## WORK REQUEST
Start at the line in the entries below that contains "Fixpoint components (fuel", stop at the line that contains "(1500 * 1000000))%Z /\", and output exactly the lines in that span, both ends included.

(SUPPLIED DATA Opens)

(* ===== verification/Config.v ===== *)
(** * Settings (main-api internal/config)

    Environment variables as a function from names to values (the empty text
    for an unset one), the parsers of the standard library the settings go
    through, and [FromEnv]. *)

From S2P Require Import Prelude GoStrings GoCrypto Proto Db RateLimiter.
From Stdlib Require Import Ascii.

#[local] Open Scope string_scope.
#[local] Open Scope list_scope.

(** ** strconv *)

Definition ParseBool (s : string) : result bool :=
  if existsb (String.eqb s) ["1"; "t"; "T"; "TRUE"; "true"; "True"] then Ok true
  else if existsb (String.eqb s) ["0"; "f"; "F"; "FALSE"; "false"; "False"] then Ok false
  else Err (num_error "ParseBool" s ErrSyntax).

Definition digit (c : ascii) : option Z :=
  let n := Z.of_N (N_of_ascii c) in
  if (48 <=? n)%Z && (n <=? 57)%Z then Some (n - 48)%Z else None.

Fixpoint parse_digits (acc : Z) (s : string) : option Z :=
  match s with
  | EmptyString => Some acc
  | String c s' => match digit c with Some d => parse_digits (10 * acc + d)%Z s' | None => None end
  end.

(** A sign and the rest. *)
Definition sign (s : string) : bool * string :=
  match s with
  | String "-" s' => (true, s')
  | String "+" s' => (false, s')
  | _ => (false, s)
  end.

(** [Atoi] of a 64-bit int. *)
Definition Atoi (s : string) : result Z :=
  let '(neg, digits) := sign s in
  if String.eqb digits "" then Err (num_error "Atoi" s ErrSyntax)
  else match parse_digits 0 digits with
       | None => Err (num_error "Atoi" s ErrSyntax)
       | Some z =>
           let v := if neg then (- z)%Z else z in
           if ((- 2 ^ 63 <=? v) && (v <? 2 ^ 63))%Z then Ok v else Err (num_error "Atoi" s ErrRange)
       end.

(** ** [time.ParseDuration] *)

Definition bad_duration (s : string) : error := ErrNew ("time: invalid duration " +:+ Quote s).

Definition max_uint63 : Z := 2 ^ 63.

(** [leadingInt]: [None] when it exceeds 2^63. *)
Fixpoint leadingInt (acc : Z) (s : string) : option (Z * string) :=
  match s with
  | String c s' =>
      match digit c with
      | Some d =>
          if (max_uint63 / 10 <? acc)%Z then None
          else let v := (acc * 10 + d)%Z in if (max_uint63 <? v)%Z then None else leadingInt v s'
      | None => Some (acc, s)
      end
  | EmptyString => Some (acc, s)
  end.

(** [leadingFraction]: digits beyond 2^63 are dropped. *)
Fixpoint leadingFraction (acc scale : Z) (overflow : bool) (s : string) : Z * Z * string :=
  match s with
  | String c s' =>
      match digit c with
      | Some d =>
          let v := (acc * 10 + d)%Z in
          if overflow || ((max_uint63 - 1) / 10 <? acc)%Z || (max_uint63 <? v)%Z
          then leadingFraction acc scale true s'
          else leadingFraction v (scale * 10)%Z false s'
      | None => (acc, scale, s)
      end
  | EmptyString => (acc, scale, s)
  end.

Fixpoint unit_text (s : string) : string * string :=
  match s with
  | String c s' =>
      if Ascii.eqb c "." || (if digit c is Some _ then true else false) then ("", s)
      else let '(u, rest) := unit_text s' in (String c u, rest)
  | EmptyString => ("", "")
  end.

Definition hour : Z := 60 * minute.

(** "us" with the Latin or with one of the two Unicode letters mu. *)
Definition unitMap : list (string * Z) :=
  [("ns", 1%Z); ("us", 1000%Z); (String "194" (String "181" "s"), 1000%Z); (String "206" (String "188" "s"), 1000%Z);
   ("ms", 1000000%Z); ("s", second); ("m", minute); ("h", hour)].

Fixpoint assoc (u : string) (l : list (string * Z)) : option Z :=
  match l with
  | [] => None
  | (k, v) :: l' => if String.eqb k u then Some v else assoc u l'
  end.

(** One number with its unit: nanoseconds and the rest.  Go multiplies the
    fraction in float64, which is exact for a fraction the unit's power of ten
    resolves. *)
Definition component (orig s : string) : result (Z * string) :=
  let starts := match s with
                | String c _ => Ascii.eqb c "." || (if digit c is Some _ then true else false)
                | EmptyString => false
                end in
  if negb starts then Err (bad_duration orig)
  else match leadingInt 0 s with
  | None => Err (bad_duration orig)
  | Some (v, s1) =>
      let pre := negb (String.length s1 =? String.length s)%nat in
      let '(f, scale, s2, post) :=
        match s1 with
        | String "." s' => let '(f, scale, s2) := leadingFraction 0 1 false s' in
                           (f, scale, s2, negb (String.length s2 =? String.length s')%nat)
        | _ => (0%Z, 1%Z, s1, false)
        end in
      if negb (pre || post) then Err (bad_duration orig)
      else
        let '(u, s3) := unit_text s2 in
        if String.eqb u "" then Err (ErrNew ("time: missing unit in duration " +:+ Quote orig))
        else match assoc u unitMap with
             | None => Err (ErrNew ("time: unknown unit " +:+ Quote u +:+ " in duration " +:+ Quote orig))
             | Some unit =>
                 if (max_uint63 / unit <? v)%Z then Err (bad_duration orig)
                 else let total := (v * unit + f * unit / scale)%Z in
                      if (max_uint63 <? total)%Z then Err (bad_duration orig) else Ok (total, s3)
             end
  end.

(** The loop; every component takes at least one byte. *)
Fixpoint components (fuel : nat) (orig : string) (d : Z) (s : string) : result Z :=
  match s with
  | EmptyString => Ok d
  | _ =>
      match fuel with
      | 0 => Err (bad_duration orig)
      | S fuel =>
          match component orig s with
          | Err e => Err e
          | Ok (v, rest) =>
              if (max_uint63 <? d + v)%Z then Err (bad_duration orig) else components fuel orig (d + v) rest
          end
      end
  end.

Definition ParseDuration (orig : string) : result Z :=
  let '(neg, s) := sign orig in
  if String.eqb s "0" then Ok 0%Z
  else if String.eqb s "" then Err (bad_duration orig)
  else match components (String.length s) orig 0 s with
       | Err e => Err e
       | Ok d => if neg then Ok (- d)%Z
                 else if (max_uint63 - 1 <? d)%Z then Err (bad_duration orig) else Ok d
       end.

Example durations :
  ParseDuration "1h30m" = Ok (90 * minute)%Z /\ ParseDuration "-1.5s" = Ok (- (1500 * 1000000))%Z /\
  ParseDuration ".5h" = Ok (30 * minute)%Z /\ ParseDuration "0" = Ok 0%Z /\
  ParseDuration "15" = Err (ErrNew ("time: missing unit in duration " +:+ Quote "15")) /\
  ParseDuration "1d" = Err (ErrNew ("time: unknown unit " +:+ Quote "d" +:+ " in duration " +:+ Quote "1d")) /\
  ParseDuration "3000000h" = Err (bad_duration "3000000h") /\
  ParseDuration "-9223372036854775808ns" = Ok (- 2 ^ 63)%Z.
Proof. vm_compute. auto 10. Qed.

(** ** config.go *)

Record Config := {
  cf_HTTPAddr : string;
  cf_GRPCAddr : string;
  cf_DatabaseURL : string;
  cf_AdminToken : string;
  cf_AgentToken : string;
  cf_InternalToken : string;
  cf_TunnelSecret : list N;
  cf_TicketTTL : Z;
  cf_HeartbeatTTL : Z;
  cf_SweepInterval : Z;
  cf_SessionTTL : Z;
  cf_CookieSecure : bool;
  cf_CookieDomain : string;
  cf_TrustedProxyHops : Z;
  cf_BillingTick : Z;
  cf_BillingRatesPath : string
}.

(** The checks, in order. *)
Definition check_config (c : Config) : result Config :=
  let internal := negb (String.eqb (cf_InternalToken c) "") in
  let secret := List.length (cf_TunnelSecret c) in
  if String.eqb (cf_DatabaseURL c) "" then Err (ErrNew "DATABASE_URL is required")
  else if String.eqb (cf_AdminToken c) "" then Err (ErrNew "MAIN_API_ADMIN_TOKEN is required")
  else if String.eqb (cf_AgentToken c) "" then Err (ErrNew "MAIN_API_AGENT_TOKEN is required")
  else if negb (Bool.eqb (negb internal) (secret =? 0)%nat) then
    Err (ErrNew "MAIN_API_INTERNAL_TOKEN and MAIN_API_TUNNEL_SECRET must be set together")
  else if cf_CookieSecure c && negb internal then
    Err (ErrNew "MAIN_API_INTERNAL_TOKEN and MAIN_API_TUNNEL_SECRET are required when MAIN_API_COOKIE_SECURE=true (production)")
  else if (0 <? secret)%nat && (secret <? 16)%nat then
    Err (ErrNew "MAIN_API_TUNNEL_SECRET must be at least 16 bytes")
  else if cf_CookieSecure c && (String.length (cf_InternalToken c) <? 32)%nat then
    Err (ErrNew "MAIN_API_INTERNAL_TOKEN must be at least 32 bytes in production")
  else Ok c.

(** What an accepted configuration guarantees, exactly. *)
Record acceptable (c : Config) : Prop := {
  ok_database : cf_DatabaseURL c <> "";
  ok_admin : cf_AdminToken c <> "";
  ok_agent : cf_AgentToken c <> "";
  ok_together : cf_InternalToken c = "" <-> cf_TunnelSecret c = [];
  ok_secret : cf_TunnelSecret c <> [] -> 16 <= List.length (cf_TunnelSecret c);
  ok_production : cf_CookieSecure c = true -> 32 <= String.length (cf_InternalToken c)
}.

Lemma check_config_spec r c : check_config r = Ok c <-> c = r /\ acceptable r.
Proof.
  unfold check_config. cbv zeta.
  assert (forall l : list N, (List.length l =? 0)%nat = true <-> l = []) as Hnil.
  { intros [|x l]; simpl; split; congruence. }
  split.
  - destruct (String.eqb_spec (cf_DatabaseURL r) ""); [done|].
    destruct (String.eqb_spec (cf_AdminToken r) ""); [done|]. destruct (String.eqb_spec (cf_AgentToken r) ""); [done|].
    destruct (Bool.eqb _ _) eqn:Ht; [|done]. apply Bool.eqb_prop in Ht. rewrite negb_involutive in Ht. simpl.
    rewrite Ht, negb_involutive. destruct (cf_CookieSecure r && _) eqn:H1; [done|].
    destruct ((0 <? _)%nat && _) eqn:H2; [done|]. destruct (cf_CookieSecure r && (String.length _ <? 32)%nat) eqn:H3; [done|].
    intros [= <-]. split; [done|]. split; try done.
    + rewrite <- Hnil, <- Ht. split; [by intros ->|by intros ?%String.eqb_eq].
    + intros Hs. destruct (cf_TunnelSecret r) as [|x l] eqn:E; [done|]. simpl in *.
      apply Nat.ltb_ge in H2. lia.
    + intros Hc. rewrite Hc in H3. simpl in H3. by apply Nat.ltb_ge.
  - intros [-> [H1 H2 H3 H4 H5 H6]].
    rewrite (proj2 (String.eqb_neq _ _) H1), (proj2 (String.eqb_neq _ _) H2), (proj2 (String.eqb_neq _ _) H3).
    assert (String.eqb (cf_InternalToken r) "" = (List.length (cf_TunnelSecret r) =? 0)%nat) as E.
    { destruct (List.length _ =? 0)%nat eqn:El.
      - apply String.eqb_eq. by apply H4, Hnil.
      - apply String.eqb_neq. intros Hx%H4%Hnil. congruence. }
    rewrite E, negb_involutive, Bool.eqb_reflx. simpl.
    destruct (cf_CookieSecure r) eqn:Hcs; simpl.
    + specialize (H6 eq_refl). destruct (List.length _ =? 0)%nat eqn:El.
      { apply Hnil, H4 in El. rewrite El in H6. simpl in H6. lia. }
      assert (cf_TunnelSecret r <> []) as Hne by (intros Hx%Hnil; congruence). specialize (H5 Hne).
      rewrite (proj2 (Nat.ltb_ge _ 16)) by done. rewrite andb_false_r.
      by rewrite (proj2 (Nat.ltb_ge _ 32)).
    + destruct (cf_TunnelSecret r) as [|x l] eqn:El; [done|]. specialize (H5 ltac:(done)).
      rewrite (proj2 (Nat.ltb_ge _ 16)) by done. by rewrite andb_false_r.
Qed.
Section environment.
Variable Getenv : string -> string.

Definition env (k fallback : string) : string :=
  let v := Getenv k in if negb (String.eqb v "") then v else fallback.

Definition boolEnv (k : string) (fallback : bool) : bool :=
  let v := Getenv k in
  if String.eqb v "" then fallback
  else match ParseBool v with Ok b => b | Err _ => fallback end.

Definition intEnv (k : string) (fallback : Z) : Z :=
  let v := Getenv k in
  if String.eqb v "" then fallback
  else match Atoi v with Ok n => n | Err _ => fallback end.

(** The product wraps like a 64-bit integer. *)
Definition wrap64 (z : Z) : Z := ((z + 2 ^ 63) mod 2 ^ 64 - 2 ^ 63)%Z.

Definition durationEnv (k : string) (fallback : Z) : Z :=
  let v := Getenv k in
  if String.eqb v "" then fallback
  else match ParseDuration v with
       | Ok d => d
       | Err _ => match Atoi v with
                  | Ok secs => wrap64 (secs * second)
                  | Err _ => fallback
                  end
       end.

Definition read_env : Config := {|
  cf_HTTPAddr := env "MAIN_API_HTTP_ADDR" ":8080";
  cf_GRPCAddr := env "MAIN_API_GRPC_ADDR" ":8081";
  cf_DatabaseURL := Getenv "DATABASE_URL";
  cf_AdminToken := Getenv "MAIN_API_ADMIN_TOKEN";
  cf_AgentToken := Getenv "MAIN_API_AGENT_TOKEN";
  cf_InternalToken := Getenv "MAIN_API_INTERNAL_TOKEN";
  cf_TunnelSecret := bytes_of (Getenv "MAIN_API_TUNNEL_SECRET");
  cf_TicketTTL := durationEnv "MAIN_API_TICKET_TTL" (15 * second);
  cf_HeartbeatTTL := durationEnv "MAIN_API_HEARTBEAT_TTL" (60 * second);
  cf_SweepInterval := durationEnv "MAIN_API_SWEEP_INTERVAL" (10 * second);
  cf_SessionTTL := durationEnv "MAIN_API_SESSION_TTL" (7 * 24 * hour);
  cf_CookieSecure := boolEnv "MAIN_API_COOKIE_SECURE" false;
  cf_CookieDomain := Getenv "MAIN_API_COOKIE_DOMAIN";
  cf_TrustedProxyHops := intEnv "MAIN_API_TRUSTED_PROXY_HOPS" 0;
  cf_BillingTick := durationEnv "MAIN_API_BILLING_TICK" (30 * second);
  cf_BillingRatesPath := Getenv "MAIN_API_BILLING_RATES_PATH"
|}.

Definition FromEnv : result Config := check_config read_env.
End environment.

(SUPPLIED DATA Closes)

## RESULT OF THE EXERCISE
Fixpoint components (fuel : nat) (orig : string) (d : Z) (s : string) : result Z :=
  match s with
  | EmptyString => Ok d
  | _ =>
      match fuel with
      | 0 => Err (bad_duration orig)
      | S fuel =>
          match component orig s with
          | Err e => Err e
          | Ok (v, rest) =>
              if (max_uint63 <? d + v)%Z then Err (bad_duration orig) else components fuel orig (d + v) rest
          end
      end
  end.

Definition ParseDuration (orig : string) : result Z :=
  let '(neg, s) := sign orig in
  if String.eqb s "0" then Ok 0%Z
  else if String.eqb s "" then Err (bad_duration orig)
  else match components (String.length s) orig 0 s with
       | Err e => Err e
       | Ok d => if neg then Ok (- d)%Z
                 else if (max_uint63 - 1 <? d)%Z then Err (bad_duration orig) else Ok d
       end.

Example durations :
  ParseDuration "1h30m" = Ok (90 * minute)%Z /\ ParseDuration "-1.5s" = Ok (- (1500 * 1000000))%Z /\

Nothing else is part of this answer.